A great deal can be found in the historical and contemporary representation of women’s clothes, such as how they can be used as a weapon or contrastingly as a suit of armour. Clay’s work reinvents clothes that aim to empower rather than simply to dress; something she perfects in her honouring of the wearer and their histories through her creations.
We spoke to Clay about her creative process and her interpretation of the meaning and use of clothing.
You are currently studying Fashion Communication and Promotion at Central Saint Martins, what led you into this area of study, and how are you finding it?
I felt that FCP was the best place where I could evolve my concepts. I wanted to create worlds that made me feel alive and strong. I’m not really interested in fashion per se, I’m interested in the characters and stories that clothing and space can convey. FCP has a lot of room for bold ideas and bringing new conversations to the table. This was very important to me.
Could you explain your practice – is styling your medium of choice? Do you experiment in other areas too?

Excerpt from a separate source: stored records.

(** What a start that gets as far as the goroutines does. *)
Lemma StartWatcher_started fs w :
  mu w = false -> backupRequestChan w = 0%nat ->
  Enabled w = true -> fsnotifyWatcher w = false ->
  StartWatcher fs w
  = match Metadata w with
    | [] =>
        Returns None (set_backupRequestChan 1 (set_fsnotifyWatcher true w))
          [ESpawn GoStartFSNotifyWatcher; ESpawn GoBackupLoop; ERequestBackup]
    | _ :: _ =>
        match doFoldersMatch fs (Source w) (latest_backup_path w) with
        | (_, Some err) =>
            Returns (Some (CheckFailed err)) (set_fsnotifyWatcher true w)
              [ESpawn GoStartFSNotifyWatcher; ESpawn GoBackupLoop]
        | (true, None) =>
            Returns None (set_fsnotifyWatcher true w)
              [ESpawn GoStartFSNotifyWatcher; ESpawn GoBackupLoop]
        | (false, None) =>
            Returns None (set_backupRequestChan 1 (set_fsnotifyWatcher true w))
              [ESpawn GoStartFSNotifyWatcher; ESpawn GoBackupLoop; ERequestBackup]
        end
    end.
Proof.
  intros Hmu Hroom Hen Hfs. rewrite (StartWatcher_free fs w Hmu), Hen, Hfs.
  cbn [negb].
  set (w0 := set_fsnotifyWatcher true (set_mu true w)).
  assert (Hroom0 : backupRequestChan w0 = 0%nat) by (destruct w; exact Hroom).
  rewrite (createBackupIfBackupIsOutdated_room fs w0 Hroom0).
  replace (Metadata w0) with (Metadata w) by (destruct w; reflexivity).
  replace (Source w0) with (Source w) by (destruct w; reflexivity).
  replace (latest_backup_path w0) with (latest_backup_path w)
    by (destruct w; reflexivity).
  assert (H0 : set_mu false w0 = set_fsnotifyWatcher true w)
    by (destruct w; cbn in *; subst; reflexivity).
  assert (H1 : set_mu false (set_backupRequestChan 1 w0)
               = set_backupRequestChan 1 (set_fsnotifyWatcher true w))
    by (destruct w; cbn in *; subst; reflexivity).
  destruct (Metadata w) as [|b m]; [rewrite H1; reflexivity|].
  destruct (doFoldersMatch fs (Source w) (latest_backup_path w)) as [[|] [err|]];
    rewrite ?H0, ?H1; reflexivity.
Qed.









Lemma NewWatcher_watcher Format env name source destination w f enabled :
  fst (NewWatcher Format env name source destination w f enabled)
  = mkWatcher name source destination enabled w f
      (match metadata_file env with
       | MetaContent history => history
       | _ => []
       end) false false [] 0.
Proof. unfold NewWatcher. cbv zeta. destruct (metadata_file env); reflexivity. Qed.

Section ConstructThenStart.

Variable Format : string -> GoTime.Time -> string.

Styling myself was a practical way for me to translate my ideas on a body during lockdown. I developed myself into figures, forged from myth and my reality. I want to create something that seems otherworldly and familiar. Lately, I’ve been exploring Elizabethan braiding patterns and traditional Himba hairstyles. I’m also really interested in 3D art and immersive theatre to animate my characters. I don’t expect my work to be based on fashion alone.